(Exercise objective)
Please copy every line from the records below that contains the string "listener".

(Record set)
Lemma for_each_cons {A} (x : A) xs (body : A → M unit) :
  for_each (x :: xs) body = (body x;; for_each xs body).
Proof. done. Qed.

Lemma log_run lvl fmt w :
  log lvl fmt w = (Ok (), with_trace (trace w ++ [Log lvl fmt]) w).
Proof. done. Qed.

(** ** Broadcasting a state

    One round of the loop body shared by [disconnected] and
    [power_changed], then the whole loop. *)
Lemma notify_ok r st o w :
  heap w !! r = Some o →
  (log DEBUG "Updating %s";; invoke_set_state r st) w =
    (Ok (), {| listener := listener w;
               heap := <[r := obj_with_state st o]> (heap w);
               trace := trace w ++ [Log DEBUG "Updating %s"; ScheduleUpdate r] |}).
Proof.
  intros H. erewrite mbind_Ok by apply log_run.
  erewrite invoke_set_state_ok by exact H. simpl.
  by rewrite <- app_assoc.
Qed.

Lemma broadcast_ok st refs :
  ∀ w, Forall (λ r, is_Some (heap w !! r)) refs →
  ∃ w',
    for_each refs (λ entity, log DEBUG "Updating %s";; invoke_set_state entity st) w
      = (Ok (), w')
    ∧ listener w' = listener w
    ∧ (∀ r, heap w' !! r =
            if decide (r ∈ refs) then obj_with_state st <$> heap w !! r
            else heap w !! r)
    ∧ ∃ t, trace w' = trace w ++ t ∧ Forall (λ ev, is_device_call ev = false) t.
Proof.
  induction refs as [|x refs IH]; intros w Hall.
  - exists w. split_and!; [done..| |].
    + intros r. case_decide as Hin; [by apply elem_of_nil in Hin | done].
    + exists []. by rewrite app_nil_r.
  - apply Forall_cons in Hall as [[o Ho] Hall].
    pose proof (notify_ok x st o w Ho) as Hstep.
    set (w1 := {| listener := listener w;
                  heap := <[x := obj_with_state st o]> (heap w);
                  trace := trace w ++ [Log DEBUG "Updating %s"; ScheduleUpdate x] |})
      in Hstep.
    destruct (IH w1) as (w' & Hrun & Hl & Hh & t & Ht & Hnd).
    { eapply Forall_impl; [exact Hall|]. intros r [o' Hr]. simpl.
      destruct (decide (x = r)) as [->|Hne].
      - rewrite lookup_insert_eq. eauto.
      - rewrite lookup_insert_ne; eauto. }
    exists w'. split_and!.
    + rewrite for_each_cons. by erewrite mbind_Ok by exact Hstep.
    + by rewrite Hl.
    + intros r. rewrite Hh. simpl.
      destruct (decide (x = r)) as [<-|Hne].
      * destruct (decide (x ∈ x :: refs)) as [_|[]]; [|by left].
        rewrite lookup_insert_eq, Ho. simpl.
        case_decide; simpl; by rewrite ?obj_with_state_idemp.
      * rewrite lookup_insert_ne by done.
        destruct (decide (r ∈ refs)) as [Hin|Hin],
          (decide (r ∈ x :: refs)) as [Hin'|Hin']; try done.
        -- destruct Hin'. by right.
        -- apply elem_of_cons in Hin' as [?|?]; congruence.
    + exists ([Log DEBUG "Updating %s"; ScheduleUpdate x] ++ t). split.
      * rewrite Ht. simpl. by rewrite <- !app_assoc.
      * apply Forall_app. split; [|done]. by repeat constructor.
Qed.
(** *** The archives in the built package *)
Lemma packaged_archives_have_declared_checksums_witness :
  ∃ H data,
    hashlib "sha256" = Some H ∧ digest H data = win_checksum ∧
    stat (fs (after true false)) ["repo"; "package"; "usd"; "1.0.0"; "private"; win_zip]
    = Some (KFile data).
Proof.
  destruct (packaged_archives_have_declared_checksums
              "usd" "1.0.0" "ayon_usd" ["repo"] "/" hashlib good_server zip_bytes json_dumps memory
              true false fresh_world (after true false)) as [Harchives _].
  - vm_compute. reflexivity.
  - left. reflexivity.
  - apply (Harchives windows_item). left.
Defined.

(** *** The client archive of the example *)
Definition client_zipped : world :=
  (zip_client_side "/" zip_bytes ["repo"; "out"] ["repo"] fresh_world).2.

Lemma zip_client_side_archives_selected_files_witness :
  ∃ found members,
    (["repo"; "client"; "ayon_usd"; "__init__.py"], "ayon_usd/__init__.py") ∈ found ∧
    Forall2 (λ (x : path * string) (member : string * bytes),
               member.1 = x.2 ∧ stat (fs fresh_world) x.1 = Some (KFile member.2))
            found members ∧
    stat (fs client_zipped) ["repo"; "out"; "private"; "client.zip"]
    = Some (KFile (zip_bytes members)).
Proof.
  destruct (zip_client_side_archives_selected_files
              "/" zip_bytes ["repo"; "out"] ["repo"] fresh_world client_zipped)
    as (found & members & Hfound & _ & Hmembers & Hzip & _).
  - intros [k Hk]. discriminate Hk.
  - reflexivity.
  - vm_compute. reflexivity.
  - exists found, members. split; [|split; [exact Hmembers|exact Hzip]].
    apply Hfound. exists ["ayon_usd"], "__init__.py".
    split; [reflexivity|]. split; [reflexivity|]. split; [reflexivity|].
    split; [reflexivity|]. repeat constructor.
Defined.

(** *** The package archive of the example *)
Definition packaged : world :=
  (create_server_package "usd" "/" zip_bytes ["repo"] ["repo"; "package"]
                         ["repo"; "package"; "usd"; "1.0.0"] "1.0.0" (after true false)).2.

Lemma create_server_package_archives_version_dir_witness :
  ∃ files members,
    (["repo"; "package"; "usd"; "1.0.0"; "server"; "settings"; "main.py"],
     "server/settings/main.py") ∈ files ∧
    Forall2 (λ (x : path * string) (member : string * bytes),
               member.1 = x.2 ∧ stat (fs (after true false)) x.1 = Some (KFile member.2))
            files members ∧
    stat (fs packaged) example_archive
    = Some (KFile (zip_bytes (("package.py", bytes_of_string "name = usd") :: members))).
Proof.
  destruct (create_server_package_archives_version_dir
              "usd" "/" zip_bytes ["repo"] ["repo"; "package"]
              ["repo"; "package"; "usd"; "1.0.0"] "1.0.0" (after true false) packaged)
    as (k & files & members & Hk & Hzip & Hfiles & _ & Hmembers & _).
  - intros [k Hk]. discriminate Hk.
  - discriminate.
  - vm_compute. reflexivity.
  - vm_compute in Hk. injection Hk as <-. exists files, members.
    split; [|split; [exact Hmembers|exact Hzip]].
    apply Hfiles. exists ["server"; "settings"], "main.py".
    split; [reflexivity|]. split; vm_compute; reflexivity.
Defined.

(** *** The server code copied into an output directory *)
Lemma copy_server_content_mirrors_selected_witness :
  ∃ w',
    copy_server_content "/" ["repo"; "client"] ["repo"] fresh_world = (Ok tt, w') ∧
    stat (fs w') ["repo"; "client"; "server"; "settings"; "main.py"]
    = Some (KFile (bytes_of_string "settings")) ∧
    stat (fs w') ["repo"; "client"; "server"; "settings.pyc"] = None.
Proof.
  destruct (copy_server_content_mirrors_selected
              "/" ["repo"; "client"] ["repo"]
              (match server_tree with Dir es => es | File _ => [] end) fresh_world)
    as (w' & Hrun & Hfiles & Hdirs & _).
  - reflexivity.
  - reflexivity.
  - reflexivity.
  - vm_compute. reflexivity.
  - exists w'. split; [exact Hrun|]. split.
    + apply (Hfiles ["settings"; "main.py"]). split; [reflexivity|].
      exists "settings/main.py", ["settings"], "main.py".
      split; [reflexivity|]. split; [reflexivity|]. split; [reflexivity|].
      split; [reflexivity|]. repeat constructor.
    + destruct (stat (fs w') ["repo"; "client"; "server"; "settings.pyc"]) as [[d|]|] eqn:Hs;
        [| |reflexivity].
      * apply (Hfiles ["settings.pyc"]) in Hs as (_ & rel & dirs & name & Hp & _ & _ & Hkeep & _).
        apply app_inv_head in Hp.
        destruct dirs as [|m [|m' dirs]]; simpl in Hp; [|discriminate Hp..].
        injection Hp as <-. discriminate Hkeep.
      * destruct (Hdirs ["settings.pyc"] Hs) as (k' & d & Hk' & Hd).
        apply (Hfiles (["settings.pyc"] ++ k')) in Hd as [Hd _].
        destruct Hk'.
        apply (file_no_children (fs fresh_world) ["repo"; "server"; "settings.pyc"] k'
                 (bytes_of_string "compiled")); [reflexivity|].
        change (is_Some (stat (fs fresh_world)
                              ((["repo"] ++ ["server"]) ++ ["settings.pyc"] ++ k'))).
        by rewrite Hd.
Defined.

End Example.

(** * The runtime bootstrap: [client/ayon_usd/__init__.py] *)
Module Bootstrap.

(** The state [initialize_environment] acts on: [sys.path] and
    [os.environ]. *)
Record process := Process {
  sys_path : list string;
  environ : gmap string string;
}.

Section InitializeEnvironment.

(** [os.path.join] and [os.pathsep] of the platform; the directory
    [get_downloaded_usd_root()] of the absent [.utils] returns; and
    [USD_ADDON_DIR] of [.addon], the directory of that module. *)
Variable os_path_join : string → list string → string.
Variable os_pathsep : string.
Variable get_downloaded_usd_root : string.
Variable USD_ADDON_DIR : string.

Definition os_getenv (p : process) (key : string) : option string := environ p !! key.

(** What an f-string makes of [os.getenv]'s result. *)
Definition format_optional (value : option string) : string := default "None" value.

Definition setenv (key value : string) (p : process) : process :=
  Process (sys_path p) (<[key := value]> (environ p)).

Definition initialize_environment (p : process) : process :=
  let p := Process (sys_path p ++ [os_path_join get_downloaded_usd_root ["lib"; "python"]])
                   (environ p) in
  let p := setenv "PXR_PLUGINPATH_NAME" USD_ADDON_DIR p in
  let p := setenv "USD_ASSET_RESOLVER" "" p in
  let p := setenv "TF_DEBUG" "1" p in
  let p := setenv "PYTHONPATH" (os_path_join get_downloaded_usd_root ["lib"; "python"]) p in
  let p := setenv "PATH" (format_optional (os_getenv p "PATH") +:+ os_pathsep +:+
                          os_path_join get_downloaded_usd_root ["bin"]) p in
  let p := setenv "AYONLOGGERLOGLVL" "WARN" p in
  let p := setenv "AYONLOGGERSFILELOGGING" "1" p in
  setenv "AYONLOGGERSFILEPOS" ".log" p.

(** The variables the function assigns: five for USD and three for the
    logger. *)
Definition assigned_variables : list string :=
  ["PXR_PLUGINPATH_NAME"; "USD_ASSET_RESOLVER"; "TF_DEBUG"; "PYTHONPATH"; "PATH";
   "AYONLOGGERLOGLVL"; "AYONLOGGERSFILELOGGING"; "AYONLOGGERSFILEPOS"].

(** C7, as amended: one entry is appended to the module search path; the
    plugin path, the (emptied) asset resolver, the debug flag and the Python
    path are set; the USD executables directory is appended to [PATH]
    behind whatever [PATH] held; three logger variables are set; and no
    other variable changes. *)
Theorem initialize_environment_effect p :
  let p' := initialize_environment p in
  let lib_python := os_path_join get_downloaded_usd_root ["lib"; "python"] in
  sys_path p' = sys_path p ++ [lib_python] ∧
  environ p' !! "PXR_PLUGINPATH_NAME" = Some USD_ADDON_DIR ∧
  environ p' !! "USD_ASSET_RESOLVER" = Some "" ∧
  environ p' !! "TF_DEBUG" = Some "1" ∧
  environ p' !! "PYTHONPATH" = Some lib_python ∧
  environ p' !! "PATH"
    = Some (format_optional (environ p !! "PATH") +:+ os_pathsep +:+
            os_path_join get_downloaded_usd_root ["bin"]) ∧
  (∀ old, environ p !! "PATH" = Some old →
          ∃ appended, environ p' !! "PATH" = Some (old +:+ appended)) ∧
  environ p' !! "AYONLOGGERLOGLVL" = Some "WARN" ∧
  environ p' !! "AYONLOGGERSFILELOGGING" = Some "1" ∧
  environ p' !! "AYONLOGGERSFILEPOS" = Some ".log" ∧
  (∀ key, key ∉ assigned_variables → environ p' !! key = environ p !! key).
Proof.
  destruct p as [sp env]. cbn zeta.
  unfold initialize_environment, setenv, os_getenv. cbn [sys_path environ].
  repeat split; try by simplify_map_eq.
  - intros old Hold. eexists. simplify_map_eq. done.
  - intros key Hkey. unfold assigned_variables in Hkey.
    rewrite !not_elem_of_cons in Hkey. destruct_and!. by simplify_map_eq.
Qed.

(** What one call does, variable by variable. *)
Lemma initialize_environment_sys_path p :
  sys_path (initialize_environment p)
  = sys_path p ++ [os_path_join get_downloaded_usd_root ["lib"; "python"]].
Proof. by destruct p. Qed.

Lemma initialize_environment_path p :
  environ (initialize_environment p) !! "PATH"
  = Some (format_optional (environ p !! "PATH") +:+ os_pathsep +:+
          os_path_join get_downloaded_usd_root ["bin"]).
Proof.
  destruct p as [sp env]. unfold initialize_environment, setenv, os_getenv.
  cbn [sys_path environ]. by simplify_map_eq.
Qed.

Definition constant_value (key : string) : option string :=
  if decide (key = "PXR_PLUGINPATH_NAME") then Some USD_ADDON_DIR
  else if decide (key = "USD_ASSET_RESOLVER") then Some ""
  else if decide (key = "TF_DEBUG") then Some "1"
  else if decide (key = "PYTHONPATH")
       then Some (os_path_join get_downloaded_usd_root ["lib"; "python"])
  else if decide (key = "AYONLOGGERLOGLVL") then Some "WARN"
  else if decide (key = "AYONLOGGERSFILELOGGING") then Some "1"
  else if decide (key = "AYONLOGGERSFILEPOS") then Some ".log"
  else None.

(Answer to this problem)
    (Ok (), {| listener := listener w;
    ∧ listener w' = listener w
    set (w1 := {| listener := listener w;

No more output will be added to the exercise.